This work addresses the lack of generic, CCA-secure steganographic encryption schemes in the standard model, a gap that undermines the security of covert channels under key exposure. The authors formally define an adaptive key encapsulation mechanism (AKEM) and propose a generic construction based on recoverable randomness and injective KEMs, seamlessly integrating steganography into the KEM-DEM paradigm. Their scheme is the first to achieve sIND-CCA security for general-purpose steganographic encryption in the standard model, supporting both public-key and symmetric-key variants. Notably, it remains secure even against a “dictator” adversary who possesses the decapsulation key, thereby significantly enhancing the practicality and robustness of covert communication within real-world cryptographic infrastructures.

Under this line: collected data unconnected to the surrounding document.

(* ===== verification/Client.v ===== *)
(** * The client and its goroutines (client.go, receipt.go)

    A client that is not a test sink: its buffer, its connection, the flags its
    goroutines share and the goroutines themselves.  [pc] is where a goroutine
    is; one step runs up to the next shared access, holding [connMutex] where the
    code holds it.  The function given to [context.AfterFunc], which closes the
    socket of an attempt whose context ends, is a [closer] of that socket with
    steps of its own.  What comes from outside, the network, timers, the order of
    the steps and the calls of the users, is an argument of the step.

    [isStart] and [isStop] are the flags of the two events: Event.v shows that a
    wait ends when the flag is set.  [lastError], the log and the callbacks
    report and decide nothing; they are left out. *)

From S2P Require Import Prelude ByteBudget Event Protocol SharedBudget AckBuffer AckFleet ClientOptions ClientReceipts.

Abbreviation tid := nat.
Abbreviation socket := nat.

(** ** Program points *)

(** Who runs [connectBeforeWorkers]: [NewClient], or the goroutine of a
    [Reconnect] that set [isReconnecting]. *)
Inductive opener := Initial | Owner.

(** Who runs [disconnect]. *)
Inductive leaver := OwnerLeaves | CloseLeaves.

Inductive worker := Listener | Sender | KeepAlive.

(** What follows a call of [Reconnect]. *)
Inductive after :=
  (** the worker returns *)
  | ThenExit (w : worker)
  (** the listener goes on *)
  | ThenListen
  (** the connection attempt fails *)
  | ThenFail (o : opener) (s : socket)
  (** a call of the user returns *)
  | ThenReturn.

Inductive pc :=
  (** [connectBeforeWorkers] *)
  | ConLock (o : opener)
  | ConCheck (o : opener)
  | ConDial (o : opener) (i : nat)
  | ConPause (o : opener) (i : nat)
  | ConHeader (o : opener) (s : socket)
  (** [ReadJSON] *)
  | ConReady (o : opener) (s : socket)
  (** [stopCloseOnCancel()] after the answer was read, and the answer *)
  | ConStop (o : opener) (s : socket) (m : ControlMessage)
  | ConAnswer (o : opener) (s : socket) (m : ControlMessage)
  (** the deferred [stopCloseOnCancel()] after a failed read *)
  | ConLeave (o : opener) (s : socket)
  | ConCheckAgain (o : opener) (s : socket)
  | ConClearStop (o : opener) (s : socket)
  | ConWorkers (o : opener) (s : socket)
  | ConHandBack (o : opener)
  | ConStart (o : opener)
  | ConUnlock (o : opener) (failed : bool)
  (** [disconnect] *)
  | DisStop (k : leaver)
  | DisLock (k : leaver)
  | DisConn (k : leaver)
  | DisWait (k : leaver)
  | DisUnlock (k : leaver)
  (** [Reconnect] and its goroutine *)
  | RecTest (a : after)
  | RecSwap (a : after)
  | RecWindow
  | RecReset
  | RecFailed
  | RecPause
  | RecRelease
  (** [NewClient] after a failed connect *)
  | NewClose
  | NewCancel
  (** [Close] *)
  | CloseFlag
  | CloseReceipts
  | CloseCancel
  | CloseBuffer
  | CloseCollect
  | CloseForget (ms : list (option maddr))
  | CloseDone (ms : list (option maddr))
  | CloseReturned (ms : list (option maddr))
  (** the workers *)
  | Waiting (w : worker)
  | ListenLoop
  | ListenRead
  | SendLoop
  | SendBackoff
  (** for a duration in nanoseconds *)
  | SendPause (d : Z)
  | SendNext
  | SendWrite
  | KeepWait
  | KeepPing
  (** [ObserveReceipt] *)
  | ObsOwner (x : AdmissionReceipt)
  | ObsFrame (c : cell)
  | ObsLifetime (c : cell) (s : ReceiptFrameState)
  | ObsReread (c : cell) (l : ReceiptLifetime)
  | ObsClosing (c : cell) (s : ReceiptFrameState) (l : ReceiptLifetime)
  | Observed (c : option cell) (o : ReceiptObservation).

(** ** State *)

(** The function given to [context.AfterFunc] for a socket: it waits for the
    context of the attempt, or runs in a goroutine of its own. *)
Inductive closer := Armed (o : opener) | Fired.

Record Client (B : Type) := MkClient {
  c_receipts : receipts;
  c_conn : option socket;
  c_ab : AckBuffer B;
  (** the counter of the wait group *)
  c_wg : Z;
  c_connMutex : option tid;
  c_isStart : bool;
  c_isStop : bool;
  c_isReconnecting : bool;
  c_backoffTime : Z;
  c_isClosing : bool;
  (** [closeCtx] and the context given to [NewClient] are cancelled *)
  c_closeCtx : bool;
  c_newCtx : bool;
  (** [NewClient] returned the client, or an error *)
  c_public : bool;
  c_failed : bool;
  (** the sockets not closed, and the next one *)
  c_open : gset socket;
  c_socket : socket;
  c_closers : gmap socket closer;
  (** the queued byte requests of blocked calls *)
  c_calls : gmap wid Z;
  c_threads : gmap tid pc;
  c_next : tid;
}.
Arguments MkClient {B}.
Arguments c_receipts {B}.
Arguments c_conn {B}.
Arguments c_ab {B}.
Arguments c_wg {B}.
Arguments c_connMutex {B}.
Arguments c_isStart {B}.
Arguments c_isStop {B}.
Arguments c_isReconnecting {B}.
Arguments c_backoffTime {B}.
Arguments c_isClosing {B}.
Arguments c_closeCtx {B}.
Arguments c_newCtx {B}.
Arguments c_public {B}.
Arguments c_failed {B}.
Arguments c_open {B}.
Arguments c_socket {B}.
Arguments c_closers {B}.
Arguments c_calls {B}.
Arguments c_threads {B}.
Arguments c_next {B}.
(* ===== verification/ClientInv.v ===== *)
(** * The invariant of the client's goroutines

    Classes of program points, and what the shared flags say about who is where:
    who holds [connMutex] and [isReconnecting], when workers exist and may run,
    which sockets are open, who has still to replace a failed connection. *)

From S2P Require Import Prelude ByteBudget Event Protocol SharedBudget AckBuffer AckFleet ClientReceipts Client.

(** ** Classes of program points *)

(** [connMutex] is held *)
Definition locked (p : pc) : bool :=
  match p with
  | ConCheck _ | ConDial _ _ | ConPause _ _ | ConHeader _ _ | ConReady _ _ | ConStop _ _ _ | ConAnswer _ _ _ | ConCheckAgain _ _ | ConClearStop _ _
  | ConWorkers _ _ | ConHandBack _ | ConStart _ | ConLeave _ _ | ConUnlock _ _ | DisConn _ | DisWait _ | DisUnlock _
  | RecTest (ThenFail _ _) | RecSwap (ThenFail _ _) => true
  | _ => false
  end.

(** connecting, from [isStart.Clear] to [isStart.Set] *)
Definition unstarted (p : pc) : bool :=
  match p with
  | ConDial _ _ | ConPause _ _ | ConHeader _ _ | ConReady _ _ | ConStop _ _ _ | ConAnswer _ _ _ | ConCheckAgain _ _ | ConClearStop _ _
  | ConWorkers _ _ | ConHandBack _ | ConStart _ | RecTest (ThenFail _ _) | RecSwap (ThenFail _ _) => true
  | _ => false
  end.
Lemma handshake_witness :
  c_closers (a_state answered) !! 0%nat = None /\
  exists c' c'', act 1 (Run 0 Fine) (a_state answered) = Next c' /\ run 1 (steps 5 0) c' = Next c'' /\ c_wg c'' = 3.
Proof.
  assert (Ht : c_threads (a_state answered) !! 0%nat = Some (ConAnswer Initial 0 ready)) by (vm_compute; reflexivity).
  destruct (handshake 1 (a_state answered) 0 Initial 0 ready (a_state_lawful answered) Ht) as (Hc & _ & c' & Hact & Hgo & _).
  split; [exact Hc|]. destruct Hgo as (c2 & Hr & _ & _ & Hw & _); [by left|vm_compute; reflexivity|].
  exists c', c2. split; [apply Hact|]. split; [exact Hr|exact Hw].
Defined.

(** The message was acknowledged, observed, and the client closed. *)
Definition observed_run : list (action Pointer) := open_client ++ deliver_one ++ CallObserve a_receipt :: steps 4 4.

Lemma observation_final_witness :
  let c := a_state observed_run in
  c_threads c !! 4%nat = Some (Observed (Some 7%nat) (MkObservation ReceiptAcknowledged ReceiptLive)) /\
  frame c 7 = ReceiptAcknowledged.
Proof.
  intros c. assert (Ht : c_threads c !! 4%nat = Some (Observed (Some 7%nat) (MkObservation ReceiptAcknowledged ReceiptLive))).
  { vm_compute. reflexivity. }
  split; [exact Ht|]. refine (proj1 (observation_final 1 c c 4 7 _ (a_state_lawful observed_run) Ht (rtc_refl _ _)) _). by left.
Defined.

Lemma live_confirmation_witness :
  let c := a_state (open_client ++ deliver_one ++ CallObserve a_receipt :: steps 3 4) in
  c_isClosing c = false /\ frame c 7 = ReceiptAcknowledged.
Proof.
  intros c. set (o := MkObservation ReceiptAcknowledged ReceiptLive).
  assert (Hact : act 1 (Run 4 Fine) c = Next (goto 4 (Observed (Some 7%nat) o) c)) by (vm_compute; reflexivity).
  exact (live_confirmation 1 c _ 4 Fine 7 o (a_state_lawful _) Hact (lookup_insert_eq _ _ _) eq_refl eq_refl).
Defined.
(* ===== verification/ClientFindings.v ===== *)
(** * Two races of the client

    Runs of the goroutines that end where the comments of the code say they
    cannot: a [Close] that waits for ever, and a client left behind by a
    [NewClient] that failed. *)

From S2P Require Import Prelude ByteBudget Event Protocol SharedBudget AckBuffer AckFleet.
From S2P Require Import ClientOptions ClientReceipts Client ClientInv ClientSteps ClientLaw ClientJoin ClientExample.

(** ** Close between the check and the clear *)

(** A reconnecting goroutine (4) tests [isClosing] for the second time; [Close] (5)
    sets it and [isStop] and waits for the mutex; the goroutine clears [isStop]
    and starts the workers 6 to 8.  [Close] closes the socket and waits; the
    listener and the keepalive fail and return, the sender has nothing to send. *)
Definition racing_close : list (action Pointer) :=
  open_client ++ steps 2 1 ++ [Run 1 Fault] ++ steps 2 1 ++
  steps 1 4 ++ steps 2 2 ++ steps 2 3 ++ steps 6 4 ++ dial_up 4 ++ steps 1 4 ++
  close_to_lock 5 ++ steps 5 4 ++ steps 2 5 ++
  steps 2 6 ++ [Run 6 Fault] ++ steps 1 6 ++ steps 2 8 ++ [Run 8 Fault] ++ steps 1 8 ++ steps 4 7.

(** A step of a goroutine, those of [context.AfterFunc] included. *)
Definition goroutine (a : action Pointer) : Prop :=
  match a with Run _ _ | CloserFires _ | CloserCloses _ => True | _ => False end.

(** The loop of the sender, for ever. *)
Definition hang : Client Pointer := a_state racing_close.
Definition hang_backoff : Client Pointer := goto 7 SendBackoff hang.
Definition hang_next : Client Pointer := goto 7 SendNext hang.

Lemma hang_loop e :
  act 1 (Run 7 e) hang = Next hang_backoff /\ act 1 (Run 7 e) hang_backoff = Next hang_next /\
  act 1 (Run 7 e) hang_next = Next hang.
Proof. split_and!; vm_compute; reflexivity. Qed.

Definition hanging (c : Client Pointer) : Prop := c = hang \/ c = hang_backoff \/ c = hang_next.

Lemma hang_others c t e : hanging c -> t <> 7%nat -> act 1 (Run t e) c = Blocked.
Proof.
  intros Hc Hne. assert (Ht : c_threads c !! t = None \/ t = 5%nat).
  { assert (Hth : c_threads c = <[7%nat := default SendLoop (c_threads c !! 7%nat)]> {[5%nat := DisWait CloseLeaves]}).
    { destruct Hc as [->|[->| ->]]; vm_compute; reflexivity. }
    rewrite Hth, lookup_insert_ne by done. destruct (decide (t = 5%nat)); [auto|]. left. by apply lookup_singleton_ne. }
  cbn [act]. unfold thread_step. destruct Ht as [->| ->]; [reflexivity|]. destruct Hc as [->|[->| ->]]; vm_compute; reflexivity.
Qed.

Lemma hang_closers c s : hanging c -> closer_fires s c = Blocked /\ closer_closes s c = Blocked.
Proof.
  intros Hc. assert (Hn : c_closers c = ∅) by (destruct Hc as [->|[->| ->]]; vm_compute; reflexivity).
  unfold closer_fires, closer_closes. by rewrite Hn, lookup_empty.
Qed.

Lemma hang_waits c : hanging c -> c_threads c !! 5%nat = Some (DisWait CloseLeaves) /\ c_wg c = 1.
Proof. intros [->|[->| ->]]; split; vm_compute; reflexivity. Qed.

#[local] Opaque hang hang_backoff hang_next.

Lemma hang_step c c' t e : hanging c -> act 1 (Run t e) c = Next c' -> hanging c'.
Proof.
  intros Hc Hact. destruct (decide (t = 7%nat)) as [->|Hne]; [|by rewrite (hang_others c t e Hc Hne) in Hact].
  destruct (hang_loop e) as (H1 & H2 & H3). destruct Hc as [->|[->| ->]].
  - right. left. exact (next_inj _ _ (eq_trans (eq_sym Hact) H1)).
  - right. right. exact (next_inj _ _ (eq_trans (eq_sym Hact) H2)).
  - left. exact (next_inj _ _ (eq_trans (eq_sym Hact) H3)).
Qed.

Lemma hang_run l c c' :
  hanging c -> (forall a, a ∈ l -> goroutine a) -> run 1 l c = Next c' -> hanging c'.
Proof.
  revert c. induction l as [|a l IH]; intros c Hc Hl; cbn [run]; [by intros [= <-]|].
  assert (Ha : goroutine a) by (apply Hl; by left). destruct (act 1 a c) as [| |c1] eqn:Hact; [done..|].
  apply IH. 1:{ destruct a as [t e| | | | | | | |s|s]; try contradiction;
    [exact (hang_step c c1 t e Hc Hact)|exfalso; destruct (hang_closers c s Hc) as [Hf Hcl]; cbn [act] in Hact; congruence..]. }
  intros a' Ha'. apply Hl. by right.
Qed.

(** C39. [Close] can hang: between the test of [isClosing] and the clearing of
    [isStop] in [connectBeforeWorkers] it may set both; the clear then undoes its
    stop request, and with nothing to send the sender never returns.  From then on
    no goroutine step gets [Close] past its wait. *)
Theorem close_can_hang :
  exists c, reachable 1 a_new c /\ c_isClosing c = true /\ c_threads c !! 5%nat = Some (DisWait CloseLeaves) /\
    forall l c', (forall a, a ∈ l -> goroutine a) -> run 1 l c = Next c' ->
      c_threads c' !! 5%nat = Some (DisWait CloseLeaves) /\ c_wg c' = 1.
Proof.
  exists hang. split; [exact (a_state_reachable racing_close)|]. split; [vm_compute; reflexivity|].
  split; [exact (proj1 (hang_waits hang (or_introl eq_refl)))|].
  intros l c' Hl Hr. exact (hang_waits c' (hang_run l hang c' (or_introl eq_refl) Hl Hr)).
Qed.

(** ** A reconnect request as the first answer *)

(** The first answer is RECONNECT: the attempt fails, but a reconnecting goroutine
    (1) was started, and it connects before [NewClient] cancels its context. *)
Definition leaking_new : list (action Pointer) :=
  steps 4 0 ++ [Run 0 (Message reconnect)] ++ steps 5 0 ++
  steps 7 1 ++ dial_up 1 ++ steps 6 1 ++ steps 2 0.

(** C40. [NewClient] can return an error and leave a live client behind that nobody
    can close: three workers and an open socket, [isClosing] not set. *)
Theorem new_client_can_leak :
  exists c, reachable 1 a_new c /\ c_threads c !! 0%nat = None /\ c_failed c = true /\ c_public c = false /\
    c_isClosing c = false /\ c_wg c = 3 /\ c_conn c = Some 1%nat /\ c_open c = {[1%nat]}.
Proof.
  exists (a_state leaking_new). split; [apply a_state_reachable|]. split_and!; vm_compute; reflexivity.
Qed.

Anamorphic encryption serves as a vital tool for covert communication, maintaining secrecy even during post-compromise scenarios. Particularly in the receiver-anamorphic setting, a user can shield hidden messages even when coerced into surrendering their secret keys. However, a major bottleneck in existing research is the reliance on CPA-security, leaving the construction of a generic, CCA-secure anamorphic scheme in the standard model as a persistent open challenge. To bridge this gap, we formalize the Anamorphic Key Encapsulation Mechanism (AKEM), encompassing both Public-Key (PKAKEM) and Symmetric-Key (SKAKEM) variants. We propose generic constructions for these primitives, which can be instantiated using any KEM that facilitates randomness recovery. Notably, our framework achieves strong IND-CCA (sIND-CCA) security for the covert channel. We provide a rigorous formal proof in the standard model, demonstrating resilience against a "dictator" who controls the decapsulation key. The security of our approach is anchored in the injective property of the base KEM, which ensures a unique mapping between ciphertexts and randomness. By integrating anamorphism into the KEM-DEM paradigm, our work significantly enhances the practical utility of covert channels within modern cryptographic infrastructures.